RECORDS PROVIDED.
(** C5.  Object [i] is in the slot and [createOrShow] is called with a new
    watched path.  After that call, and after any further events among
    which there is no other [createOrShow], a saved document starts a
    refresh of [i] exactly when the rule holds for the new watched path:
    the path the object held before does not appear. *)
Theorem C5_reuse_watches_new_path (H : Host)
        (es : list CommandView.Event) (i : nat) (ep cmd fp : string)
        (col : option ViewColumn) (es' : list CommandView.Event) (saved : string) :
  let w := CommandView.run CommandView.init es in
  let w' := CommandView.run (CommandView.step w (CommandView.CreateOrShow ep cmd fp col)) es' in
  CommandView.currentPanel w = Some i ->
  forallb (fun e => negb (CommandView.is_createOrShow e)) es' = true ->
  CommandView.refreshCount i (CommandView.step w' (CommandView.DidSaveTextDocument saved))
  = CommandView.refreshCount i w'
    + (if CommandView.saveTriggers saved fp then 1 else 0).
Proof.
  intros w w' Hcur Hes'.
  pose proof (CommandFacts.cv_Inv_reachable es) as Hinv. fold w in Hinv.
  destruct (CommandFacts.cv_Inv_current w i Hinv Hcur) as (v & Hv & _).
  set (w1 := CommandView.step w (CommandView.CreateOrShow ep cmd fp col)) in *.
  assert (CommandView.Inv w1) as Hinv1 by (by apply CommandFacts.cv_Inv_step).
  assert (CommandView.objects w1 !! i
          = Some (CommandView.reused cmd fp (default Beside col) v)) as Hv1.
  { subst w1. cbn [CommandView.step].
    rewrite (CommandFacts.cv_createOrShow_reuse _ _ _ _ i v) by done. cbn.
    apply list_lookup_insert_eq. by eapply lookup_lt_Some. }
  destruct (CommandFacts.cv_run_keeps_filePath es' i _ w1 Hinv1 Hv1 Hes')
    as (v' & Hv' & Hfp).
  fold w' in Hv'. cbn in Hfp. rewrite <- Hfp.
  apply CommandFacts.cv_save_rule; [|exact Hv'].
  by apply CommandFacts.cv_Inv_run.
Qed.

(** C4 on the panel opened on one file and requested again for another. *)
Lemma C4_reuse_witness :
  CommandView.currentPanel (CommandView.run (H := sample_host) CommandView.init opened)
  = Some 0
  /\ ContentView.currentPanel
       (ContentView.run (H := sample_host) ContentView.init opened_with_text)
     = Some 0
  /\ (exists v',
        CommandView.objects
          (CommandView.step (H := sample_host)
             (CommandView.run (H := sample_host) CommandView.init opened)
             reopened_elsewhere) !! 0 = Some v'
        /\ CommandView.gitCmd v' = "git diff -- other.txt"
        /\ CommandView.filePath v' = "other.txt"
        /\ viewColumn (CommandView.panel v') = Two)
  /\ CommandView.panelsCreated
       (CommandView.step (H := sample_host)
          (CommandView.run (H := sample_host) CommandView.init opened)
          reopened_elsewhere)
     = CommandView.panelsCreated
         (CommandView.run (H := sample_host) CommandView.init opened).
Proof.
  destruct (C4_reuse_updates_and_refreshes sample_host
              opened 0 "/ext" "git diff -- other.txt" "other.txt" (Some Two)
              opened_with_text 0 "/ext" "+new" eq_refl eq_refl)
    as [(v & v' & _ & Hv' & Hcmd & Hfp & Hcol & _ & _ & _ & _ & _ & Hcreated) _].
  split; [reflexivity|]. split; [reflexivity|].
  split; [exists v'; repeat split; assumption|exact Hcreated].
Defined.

...

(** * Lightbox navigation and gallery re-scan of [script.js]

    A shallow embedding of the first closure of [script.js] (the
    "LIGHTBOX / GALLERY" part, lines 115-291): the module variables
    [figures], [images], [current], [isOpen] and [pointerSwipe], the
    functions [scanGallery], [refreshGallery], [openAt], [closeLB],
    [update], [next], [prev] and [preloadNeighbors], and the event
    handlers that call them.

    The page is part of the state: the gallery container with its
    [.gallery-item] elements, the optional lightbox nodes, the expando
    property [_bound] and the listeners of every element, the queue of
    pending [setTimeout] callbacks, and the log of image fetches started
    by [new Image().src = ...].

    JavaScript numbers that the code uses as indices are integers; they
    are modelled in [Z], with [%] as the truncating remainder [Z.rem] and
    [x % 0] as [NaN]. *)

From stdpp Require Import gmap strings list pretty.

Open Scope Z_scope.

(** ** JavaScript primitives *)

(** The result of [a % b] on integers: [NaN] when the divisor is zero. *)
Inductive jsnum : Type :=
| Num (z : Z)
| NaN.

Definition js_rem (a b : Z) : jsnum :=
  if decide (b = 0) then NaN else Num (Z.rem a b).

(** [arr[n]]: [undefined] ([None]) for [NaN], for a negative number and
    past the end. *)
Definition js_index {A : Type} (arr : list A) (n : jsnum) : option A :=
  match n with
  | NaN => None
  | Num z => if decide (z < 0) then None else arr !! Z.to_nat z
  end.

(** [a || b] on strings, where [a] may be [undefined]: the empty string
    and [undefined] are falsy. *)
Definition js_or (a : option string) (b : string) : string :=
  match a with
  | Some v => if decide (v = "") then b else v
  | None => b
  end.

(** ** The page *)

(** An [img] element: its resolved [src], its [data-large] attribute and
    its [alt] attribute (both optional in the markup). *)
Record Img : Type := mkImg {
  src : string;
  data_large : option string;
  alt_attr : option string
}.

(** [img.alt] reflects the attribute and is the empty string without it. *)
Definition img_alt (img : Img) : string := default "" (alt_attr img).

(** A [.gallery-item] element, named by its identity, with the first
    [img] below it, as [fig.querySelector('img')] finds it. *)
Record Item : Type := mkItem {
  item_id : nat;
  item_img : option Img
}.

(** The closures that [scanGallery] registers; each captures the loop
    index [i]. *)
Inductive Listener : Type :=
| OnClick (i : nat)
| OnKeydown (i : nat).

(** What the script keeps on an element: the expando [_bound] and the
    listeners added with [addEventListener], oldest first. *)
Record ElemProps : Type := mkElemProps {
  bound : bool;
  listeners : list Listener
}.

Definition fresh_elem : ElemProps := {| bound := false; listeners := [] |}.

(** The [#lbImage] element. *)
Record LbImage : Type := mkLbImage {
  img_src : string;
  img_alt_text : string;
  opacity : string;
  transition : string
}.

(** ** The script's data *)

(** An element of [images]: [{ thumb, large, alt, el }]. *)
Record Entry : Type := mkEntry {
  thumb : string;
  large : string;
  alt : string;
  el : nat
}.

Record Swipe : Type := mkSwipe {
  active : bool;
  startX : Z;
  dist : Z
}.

EXERCISE AIM.
Using the listing above, report each line that mentions the word "fold".

OUTPUT OF THE EXERCISE.
  pose proof (CommandFacts.cv_Inv_reachable es) as Hinv. fold w in Hinv.
  fold w' in Hv'. cbn in Hfp. rewrite <- Hfp.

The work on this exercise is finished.